(* ===== verification/NodeTypes.v ===== *)
(** The data of the DPUNode controller (internal/provisioning/controllers/dpunode),
    what it asks of the API server, and the log of its writes.

    Pod templates, jobs and pods are types of other projects, kept with the fields
    the controller reads or writes.  Parsing the YAML of a pod template is an
    operation of [TemplateParser]. *)

From S2P Require Import Prelude.
From S2P Require Import Meta.
From S2P Require Import DPUTypes.
From S2P Require Import Kubernetes.
From S2P Require Import WriteLog.
From S2P Require Import TraceLogic.

(** ** Constants *)

Definition DPUNodeFinalizer := "provisioning.dpu.nvidia.com/dpunode-protection".
Definition DPUNodeExternalRebootRequiredAnnotation := "provisioning.dpu.nvidia.com/dpunode-external-reboot-required".
Definition DPUNodeConditionRebootInProgress := "DPUNodeRebootInProgress".
Definition DPUNodeConditionNeedHostAgentUpgrade := "NeedHostAgentUpgrade".
Definition DPUNodeInstallIntrefaceRedfish := "redfish".

Definition PodTemplateConfigMapKey := "pod-template".
Definition PodInfoVolumeName := "dpf-pod-info".
Definition PodInfoMountPath := "/etc/dpf-pod-info".
Definition PodInfoLabelsPath := "labels".
Definition PodInfoAnnotationsPath := "annotations".
Definition PodInfoLabelsFieldPath := "metadata.labels".
Definition PodInfoAnnotationsFieldPath := "metadata.annotations".
Definition DPUNodeNameEnvVar := "DPUNODE_NAME".
Definition DPUNodeRebootMethodEnvVar := "DPUNODE_REBOOT_METHOD".
Definition DPUNodeRebootMethodsPerDPUEnvVar := "DPUNODE_REBOOT_METHODS_PER_DPU".
Definition DPUNodeRebootMethodAnnotation := DPUProvisioningPrefix +:+ "reboot-method-aggregated".
Definition DPUNodeRebootMethodsPerDPUAnnotation := DPUProvisioningPrefix +:+ "reboot-methods-per-dpu".
Definition reasonExternalRebootWaitManual := "WaitingForManualPowerCycleOrReboot".
Definition ReasonRebootScriptWaiting := "RebootScriptWaiting".
Definition ReasonRebootScriptFailedToFetchJob := "RebootScriptFailedToFetchJob".
Definition ReasonRebootScriptFailed := "RebootScriptFailed".

(** Durations are nanoseconds. *)
Definition RequeueInterval : Z := (5 * second)%Z.
Definition RebootSyncInterval : Z := (30 * second)%Z.

(** ** The DPUNode *)

Definition with_dn_Meta (labels annotations : gmap string string) (n : DPUNode) : DPUNode :=
  mkDPUNode (dn_Name n) (dn_Namespace n) labels annotations (dn_Finalizers n) (dn_OwnerReferences n)
    (dn_DPUs n) (dn_NodeRebootMethod n) (dn_KubeNodeRef n) (dn_DPUInstallInterface n) (dn_Conditions n) (dn_RebootMethod n)
    (dn_DeletionTimestamp n).
Definition with_dn_Finalizers (v : list string) (n : DPUNode) : DPUNode :=
  mkDPUNode (dn_Name n) (dn_Namespace n) (dn_Labels n) (dn_Annotations n) v (dn_OwnerReferences n)
    (dn_DPUs n) (dn_NodeRebootMethod n) (dn_KubeNodeRef n) (dn_DPUInstallInterface n) (dn_Conditions n) (dn_RebootMethod n)
    (dn_DeletionTimestamp n).
Definition with_dn_KubeNodeRef (v : option string) (n : DPUNode) : DPUNode :=
  mkDPUNode (dn_Name n) (dn_Namespace n) (dn_Labels n) (dn_Annotations n) (dn_Finalizers n) (dn_OwnerReferences n)
    (dn_DPUs n) (dn_NodeRebootMethod n) v (dn_DPUInstallInterface n) (dn_Conditions n) (dn_RebootMethod n)
    (dn_DeletionTimestamp n).
(** The fields of the status that a reconcile changes. *)
Definition with_dn_Status (interface : option string) (conditions : list Condition) (method : option RebootMethodType)
    (n : DPUNode) : DPUNode :=
  mkDPUNode (dn_Name n) (dn_Namespace n) (dn_Labels n) (dn_Annotations n) (dn_Finalizers n) (dn_OwnerReferences n)
    (dn_DPUs n) (dn_NodeRebootMethod n) (dn_KubeNodeRef n) interface conditions method (dn_DeletionTimestamp n).

Definition set_conditions (v : list Condition) (n : DPUNode) : DPUNode :=
  with_dn_Status (dn_DPUInstallInterface n) v (dn_RebootMethod n) n.
Definition set_reboot_method (v : option RebootMethodType) (n : DPUNode) : DPUNode :=
  with_dn_Status (dn_DPUInstallInterface n) (dn_Conditions n) v n.

(** ** Pods and jobs *)

Record EnvVar := mkEnvVar { ev_Name : string; ev_Value : string }.
Record VolumeMount := mkMount { vm_Name : string; vm_MountPath : string }.
(** [co_Rest] stands for the fields the controller leaves alone. *)
Record Container := mkContainer {
  co_Name : string; co_Env : list EnvVar; co_VolumeMounts : list VolumeMount; co_Rest : string }.
(** The items of a downward API volume are paths and field paths. *)
Inductive VolumeSource := DownwardAPI (items : list (string * string)) | OtherVolume (text : string).
Record Toleration := mkToleration { to_Key : string; to_Operator : string; to_Value : string; to_Effect : string }.
Record PodTemplateSpec := mkTemplate {
  pt_Labels : gmap string string;
  pt_Annotations : gmap string string;
  pt_Containers : list Container;
  pt_InitContainers : list Container;
  pt_Volumes : list (string * VolumeSource);
  pt_Tolerations : list Toleration;
  pt_Rest : string }.

Class TemplateParser := unmarshalTemplate : string → Res PodTemplateSpec.

Record JobCondition := mkJobCondition {
  jc_Type : string; jc_Status : ConditionStatus; jc_Reason : string; jc_Message : string }.
Record ScriptJob := mkScriptJob {
  sj_Name : string;
  sj_Namespace : string;
  sj_TTLSecondsAfterFinished : Z;
  sj_BackoffLimit : Z;
  sj_Template : PodTemplateSpec;
  sj_Conditions : list JobCondition;
  sj_Active : Z;
  sj_Succeeded : Z;
  sj_Failed : Z }.

(** Name, and exit code and reason of a container that has terminated. *)
Record ContainerStatus := mkContainerStatus { cs_Name : string; cs_Terminated : option (Z * string) }.
Record PodStatus := mkPodStatus { po_Init : list ContainerStatus; po_Containers : list ContainerStatus }.

(** ** Errors of a patch

    The serial patcher returns aggregates; their parts are looked at. *)
Inductive PatchError := PSingle (e : GoError) | PAggregate (es : list PatchError).

(** ** The calls *)

Class NodeClient (W : Type) := {
  getDPUNode_n : NamespacedName → SM W (Res DPUNode);
  (** The serial patcher. *)
  patchDPUNode_n : DPUNode → DPUNode → SM W (option PatchError);
  deleteDPUNode : DPUNode → SM W (option GoError);
  getHostNode : string → SM W (Res Node);
  listDPUNodes_n : SM W (Res (list DPUNode));
  getDPU_n : NamespacedName → SM W (Res DPU);
  (** Every DPU of the API server, in all namespaces. *)
  listAllDPUs : SM W (Res (list DPU));
  (** With the DPUNode label, in all namespaces. *)
  listLabelledDPUs : string → SM W (Res (list DPU));
  deleteDPU_n : DPU → SM W (option GoError);
  (** A merge patch of the status without a lock. *)
  patchRebootStatus : DPU → DPU → SM W (option GoError);
  listLabelledDPUDevices : string → SM W (Res (list DPUDevice));
  deleteDPUDevice : DPUDevice → SM W (option GoError);
  listLabelledMaintenances : string → SM W (Res (list DPUNodeMaintenance));
  getConfigMapData_n : NamespacedName → SM W (Res (gmap string string));
  getScriptJob : NamespacedName → SM W (Res ScriptJob);
  createScriptJob_api : ScriptJob → SM W (option GoError);
  (** With foreground propagation. *)
  deleteScriptJob : ScriptJob → SM W (option GoError);
  listJobPods : ScriptJob → SM W (Res (list PodStatus));
  (** [retry.RetryOnConflict], on a function that may also change variables [X]. *)
  retryX : ∀ X : Type, SM (X * W) (option GoError) → SM (X * W) (option GoError) }.

Class NodeClientLaws (W : Type) (C : NodeClient W) := {
  retryX_attempts X (f : SM (X * W) (option GoError)) w : ∃ n, attempts f n w = Some (retryX X f w) }.

(** A retried function that closes over nothing. *)
Definition retry_n {W} {C : NodeClient W} (f : SM W (option GoError)) : SM W (option GoError) := λ w,
  match retryX unit (λ '(_, w), match f w with (r, w) => (r, (tt, w)) end) (tt, w) with
  | (r, (_, w)) => (r, w)
  end.

(** ** The log

    With the reads that the writes are decided by, and what they answered. *)

Inductive NEvent :=
| NGotHost (name : string) (r : Res Node)
| NGotDPU (k : NamespacedName) (r : Res DPU)
| NListedAll (r : Res (list DPU))
| NListedDPUs (name : string) (r : Res (list DPU))
| NListedDevices (name : string) (r : Res (list DPUDevice))
| NGotMap (k : NamespacedName) (r : Res (gmap string string))
| NGotJob (k : NamespacedName) (r : Res ScriptJob)
| NPatch (base patched : DPUNode) (r : option PatchError)
| NDeleteNode (n : DPUNode) (r : option GoError)
| NDeleteDPU (d : DPU) (r : option GoError)
| NRebootStatus (base patched : DPU) (r : option GoError)
| NDeleteDevice (d : DPUDevice) (r : option GoError)
| NCreateJob (j : ScriptJob) (r : option GoError)
| NDeleteJob (j : ScriptJob) (r : option GoError).

Definition is_read (x : NEvent) : Prop :=
  match x with
  | NGotHost _ _ | NGotDPU _ _ | NListedAll _ | NListedDPUs _ _ | NListedDevices _ _ | NGotMap _ _ | NGotJob _ _ => True
  | _ => False
  end.

Definition ntraced {W} (C : NodeClient W) : NodeClient (W * list NEvent) := {|
  getDPUNode_n k := unlogged (getDPUNode_n k);
  patchDPUNode_n n n' := logged (NPatch n n') (patchDPUNode_n n n');
  deleteDPUNode n := logged (NDeleteNode n) (deleteDPUNode n);
  getHostNode name := logged (NGotHost name) (getHostNode name);
  listDPUNodes_n := unlogged listDPUNodes_n;
  getDPU_n k := logged (NGotDPU k) (getDPU_n k);
  listAllDPUs := logged NListedAll listAllDPUs;
  listLabelledDPUs name := logged (NListedDPUs name) (listLabelledDPUs name);
  deleteDPU_n d := logged (NDeleteDPU d) (deleteDPU_n d);
  patchRebootStatus d d' := logged (NRebootStatus d d') (patchRebootStatus d d');
  listLabelledDPUDevices name := logged (NListedDevices name) (listLabelledDPUDevices name);
  deleteDPUDevice d := logged (NDeleteDevice d) (deleteDPUDevice d);
  listLabelledMaintenances name := unlogged (listLabelledMaintenances name);
  getConfigMapData_n k := logged (NGotMap k) (getConfigMapData_n k);
  getScriptJob k := logged (NGotJob k) (getScriptJob k);
  createScriptJob_api j := logged (NCreateJob j) (createScriptJob_api j);
  deleteScriptJob j := logged (NDeleteJob j) (deleteScriptJob j);
  listJobPods j := unlogged (listJobPods j);
  retryX X f := log_out (retryX (X * list NEvent) (log_in f)) |}.

#[export] Instance ntraced_laws {W} (C : NodeClient W) : NodeClientLaws W C → NodeClientLaws _ (ntraced C).
Proof.
  intros L. split. intros X f [x [w l]]. destruct (retryX_attempts (X * list NEvent) (log_in f) ((x, l), w)) as [n Hn].
  exists n. rewrite attempts_log, Hn. simpl. by destruct (retryX _ _ _) as [r [[x' l'] w']].
Qed.

(** A retried function is followed through its last attempt, after whatever the
    earlier ones logged. *)
Lemma traces_retry {W} {C : NodeClient W} {L : NodeClientLaws W C} (J : list NEvent → NEvent → Prop) l
    (f : SM (W * list NEvent) (option GoError)) Q :
  (∀ l', l `prefix_of` l' → traces J l' f Q) → traces J l (retry_n (C:=ntraced C) f) Q.
Proof.
  intros Hf w. unfold retry_n.
  destruct (retryX_attempts (C:=ntraced C) unit (without_variables f) (tt, (w, l))) as [n Hn].
  destruct (traces_attempts J l f Q n w Hf _ Hn) as (k & Hk). exists k. revert Hk. unfold without_variables. by destruct (retryX _ _ _) as [r [[] [w' l']]].
Qed.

(TASK INSTRUCTIONS)
Above are the entries. Copy exactly the part that opens with the line containing "Record Container := mkContainer" and closes with the line containing "(** ** The calls *)", and no more.

(SOLVED PROBLEM)
Record Container := mkContainer {
  co_Name : string; co_Env : list EnvVar; co_VolumeMounts : list VolumeMount; co_Rest : string }.
(** The items of a downward API volume are paths and field paths. *)
Inductive VolumeSource := DownwardAPI (items : list (string * string)) | OtherVolume (text : string).
Record Toleration := mkToleration { to_Key : string; to_Operator : string; to_Value : string; to_Effect : string }.
Record PodTemplateSpec := mkTemplate {
  pt_Labels : gmap string string;
  pt_Annotations : gmap string string;
  pt_Containers : list Container;
  pt_InitContainers : list Container;
  pt_Volumes : list (string * VolumeSource);
  pt_Tolerations : list Toleration;
  pt_Rest : string }.

Class TemplateParser := unmarshalTemplate : string → Res PodTemplateSpec.

Record JobCondition := mkJobCondition {
  jc_Type : string; jc_Status : ConditionStatus; jc_Reason : string; jc_Message : string }.
Record ScriptJob := mkScriptJob {
  sj_Name : string;
  sj_Namespace : string;
  sj_TTLSecondsAfterFinished : Z;
  sj_BackoffLimit : Z;
  sj_Template : PodTemplateSpec;
  sj_Conditions : list JobCondition;
  sj_Active : Z;
  sj_Succeeded : Z;
  sj_Failed : Z }.

(** Name, and exit code and reason of a container that has terminated. *)
Record ContainerStatus := mkContainerStatus { cs_Name : string; cs_Terminated : option (Z * string) }.
Record PodStatus := mkPodStatus { po_Init : list ContainerStatus; po_Containers : list ContainerStatus }.

(** ** Errors of a patch

    The serial patcher returns aggregates; their parts are looked at. *)
Inductive PatchError := PSingle (e : GoError) | PAggregate (es : list PatchError).

(** ** The calls *)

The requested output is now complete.